WHAT IS BEING ASKED
Every entry must be transcribed without alteration.
*** DATA FOR REVIEW ***
Lemma ready_mod i cn w f (s : St) : (∀ c, conn_ok c → conn_ok (f c)) → ready i cn w s → ready i (f cn) w (mod_conn i f s).
Proof. intros Hf [H1 H2 H3 H4 H5 H7]. constructor; try done; [by apply ok_mod_conn|by apply mod_conn_lookup]. Qed.

Lemma ready_flags i cn w v (s : St) : ready i cn w s → ready i cn w (set_flags v s).
Proof. intros [H1 H2 H3 H4 H5 H7]. constructor; try done. by apply ok_set_flags. Qed.

Lemma front_of (d b : mem) : d = take (length d) b → d ++ drop (length d) b = b.
Proof. intros H. rewrite H at 1. apply take_drop. Qed.

(** A call, and what the code after it sends. *)
Lemma call_event i snd0 rcv0 M rcvd cn x e (s : St) : ready i cn x.1 s → established cn (event_conn e x.2) → place snd0 rcv0 M (rcvd ++ event_data e) (delivered (event_conn e x.2)) cn →
  event_enabled e x.2 = true → e ≠ Rexmit → s_slen s = 0 → s_len s = msize (event_data e) → s_flags s = event_flags e → event_data e = take (length (event_data e)) (body s) →
  one_event i snd0 rcv0 M rcvd x e (s1 ← appcall app s; appsend i s1).
Proof.
  intros [H1 H2 H3 H4 H5 H7] He Hp Hen Hne H6 Hl Hfl Hd. destruct x as [w c]. cbn [fst snd] in *. eapply (does_one_event i snd0 rcv0 M rcvd cn _ e (body s)); try done.
  - intros s' (s1 & E1 & E2)%bind_Some. apply (keeps_app (appcall app)) in E1; [|done]. by eapply keeps_appsend.
  - rewrite <- H7. apply call_appsend; try done. unfold app_view. rewrite Hfl, H6. destruct e; try done; unfold event_uip; cbn [event_data] in *; rewrite Hl; try done.
    all: by rewrite (front_of _ _ Hd).
Qed.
*** End of DATA FOR REVIEW ***
WRITTEN SOLUTION
Lemma ready_mod i cn w f (s : St) : (∀ c, conn_ok c → conn_ok (f c)) → ready i cn w s → ready i (f cn) w (mod_conn i f s).
Proof. intros Hf [H1 H2 H3 H4 H5 H7]. constructor; try done; [by apply ok_mod_conn|by apply mod_conn_lookup]. Qed.

Lemma ready_flags i cn w v (s : St) : ready i cn w s → ready i cn w (set_flags v s).
Proof. intros [H1 H2 H3 H4 H5 H7]. constructor; try done. by apply ok_set_flags. Qed.

Lemma front_of (d b : mem) : d = take (length d) b → d ++ drop (length d) b = b.
Proof. intros H. rewrite H at 1. apply take_drop. Qed.

(** A call, and what the code after it sends. *)
Lemma call_event i snd0 rcv0 M rcvd cn x e (s : St) : ready i cn x.1 s → established cn (event_conn e x.2) → place snd0 rcv0 M (rcvd ++ event_data e) (delivered (event_conn e x.2)) cn →
  event_enabled e x.2 = true → e ≠ Rexmit → s_slen s = 0 → s_len s = msize (event_data e) → s_flags s = event_flags e → event_data e = take (length (event_data e)) (body s) →
  one_event i snd0 rcv0 M rcvd x e (s1 ← appcall app s; appsend i s1).
Proof.
  intros [H1 H2 H3 H4 H5 H7] He Hp Hen Hne H6 Hl Hfl Hd. destruct x as [w c]. cbn [fst snd] in *. eapply (does_one_event i snd0 rcv0 M rcvd cn _ e (body s)); try done.
  - intros s' (s1 & E1 & E2)%bind_Some. apply (keeps_app (appcall app)) in E1; [|done]. by eapply keeps_appsend.
  - rewrite <- H7. apply call_appsend; try done. unfold app_view. rewrite Hfl, H6. destruct e; try done; unfold event_uip; cbn [event_data] in *; rewrite Hl; try done.
    all: by rewrite (front_of _ _ Hd).
Qed.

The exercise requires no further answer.